Débats et opinions: Les dirigeants africains et la phobie du respect de la loi

Par Correspondance particulière - Les dirigeants africains et la phobie du respect de la loi.

Joseph Kabila Kabange, Président de la République démocratique du Congo.

LES DIRIGEANTS AFRICAINS ET LA PHOBIE DU RESPECT DE LA LOI

A voir de près, le continent Africain ne devait pas avoir de problème par rapport aux textes ou lois que les différents pays qu’il regroupe se donnent eux-mêmes. Car l’Afrique continue d’être le continent où les chefs et les traditions sont respectés en dépit de « l’évolution » à l’occidentale. Le constat est une pilule qui plonge « le berceau de l’humanité » dans les ténèbres de la misère chaque jour.
Ici, notre intention est de discuter du bafouillage des textes que les Africains se donnent volontiers et des conséquences qui résultent de leur non-respect.

L’Etat est une entité abstraite dont le fonctionnement, résumons-le, est ainsi défini : Elire (1), Légiférer (2) et Agir (3). Pour Thomas Hobbes, l’Etat est un pacte d'association dans lequel le peuple menacé à tout instant et par tout le monde, échange sa liberté naturelle contre une protection dans la main d’un leader (voir Le Léviathan). Quant à Rousseau, l’Etat est un contrat social (1762). Ici encore, le désordre n’est pas permis. Chacun y perd de sa liberté naturelle qui lui permettait de faire à sa tête comme un peu dans le monde des animaux.

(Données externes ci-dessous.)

(** [main] once the initial read gave an address and the record was looked
    up: the original address for the run, the world after the preamble, and
    what each flag combination does from there. *)
Lemma main_after_preamble (args : Args) (w w1 : world)
    (current_mac recorded : pyval) :
  get_current_mac (interface args) w = (Return current_mac, w1) →
  truthy current_mac = true →
  fst (get_original_mac (interface args) w1) = Return recorded →
  let original_mac := if truthy recorded then recorded else current_mac in
  let w2 := if truthy recorded then w1
            else snd (save_original_mac (interface args) current_mac w1) in
  (show args = true →
   main args w =
     (Return tt,
      printed (ShowOriginal (interface args) original_mac)
        (printed (ShowCurrent (interface args) current_mac) w2))) ∧
  (show args = false → restore args = true →
   main args w =
     (Return tt,
      snd (set_mac_address (interface args) original_mac
             (printed (Restoring (interface args)) w2)))) ∧
  (show args = false → restore args = false →
   truthy (of_option (mac args)) = true →
   main args w =
     (Return tt,
      snd (set_mac_address (interface args) (of_option (mac args)) w2))) ∧
  (show args = false → restore args = false →
   truthy (of_option (mac args)) = false →
   ∀ g w3, generate_random_mac w2 = (Return g, w3) →
     main args w = (Return tt, snd (set_mac_address (interface args) g w3))).
Proof.
  intros Hread Hcur Hrec.
  assert (get_original_mac (interface args) w1 = (Return recorded, w1))
    as Hget.
  { pose proof (get_original_mac_world (interface args) w1) as Hw.
    destruct (get_original_mac (interface args) w1) as [o w'].
    cbn [fst snd] in *. congruence. }
  assert (truthy recorded = false →
          ∃ w3, save_original_mac (interface args) current_mac w1
                = (Return tt, w3)) as Hsave.
  { intros _. apply (save_returns_after_get _ _ recorded).
    by rewrite Hget. }
  cbv zeta.
  assert (∀ (T : pyval → M unit) r,
            T (if truthy recorded then recorded else current_mac)
              (if truthy recorded then w1
               else snd (save_original_mac (interface args)
                           current_mac w1)) = r →
            bind (get_original_mac (interface args))
              (λ o, bind (if negb (truthy o)
                          then bind (save_original_mac (interface args)
                                       current_mac)
                                 (λ _, ret current_mac)
                          else ret o) T) w1 = r) as Hpre.
  { intros T r <-. unfold bind at 1. rewrite Hget.
    destruct (truthy recorded); cbn [negb]; [reflexivity|].
    destruct Hsave as [w3 Hs]; [done|].
    unfold bind at 1. unfold bind at 1. by rewrite Hs. }
  repeat split.
  - intros Hshow. unfold main. unfold bind at 1. rewrite Hread, Hcur.
    cbn [negb]. apply Hpre. by rewrite Hshow.
  - intros Hshow Hrestore. unfold main. unfold bind at 1.
    rewrite Hread, Hcur. cbn [negb]. apply Hpre.
    rewrite Hshow, Hrestore.
    unfold bind at 1. unfold print at 1. unfold bind at 1.
    match goal with
    | |- context [set_mac_address ?i ?v ?w0] =>
        destruct (set_mac_address_returns i v w0) as (b & w' & Hret)
    end.
    unfold printed. rewrite Hret. reflexivity.
  - intros Hshow Hrestore Hmac. unfold main. unfold bind at 1.
    rewrite Hread, Hcur. cbn [negb]. apply Hpre.
    rewrite Hshow, Hrestore, Hmac.
    unfold bind at 1. unfold ret at 1. unfold bind at 1.
    match goal with
    | |- context [set_mac_address ?i ?v ?w0] =>
        destruct (set_mac_address_returns i v w0) as (b & w' & Hret)
    end.
    rewrite Hret. reflexivity.
  - intros Hshow Hrestore Hmac g w3 Hgen. unfold main. unfold bind at 1.
    rewrite Hread, Hcur. cbn [negb]. apply Hpre.
    rewrite Hshow, Hrestore, Hmac.
    unfold bind at 1. rewrite Hgen. unfold bind at 1.
    destruct (set_mac_address_returns (interface args) g w3)
      as (b & w' & Hret).
    rewrite Hret. reflexivity.
Qed.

Nous pouvons ajouter que « L’Etat est une entité artificielle composée de fonctionnaires assujettis à un gouvernement et à ses règles ; c'est une personne morale souveraine, plus ou moins centralisé, qui impose des normes et organise la société. L’Etat dispose donc d’un grand pouvoir, toutefois limité par les textes dans un Etat de droit… » lemondepolitique.fr. Nous disons pour que « les fonctionnaires soient assujettis à un gouvernement et à ses règles », il faut que ces derniers qui, en majorité appartiennent à des partis politiques, respectent les règles fondamentales de leurs propres partis qui font leur promotion et les mettent à la tête de l’Etat. Sinon, comment peut-on respecter l’Etat lorsqu’on n’arrive même pas à observer ses propres lois ?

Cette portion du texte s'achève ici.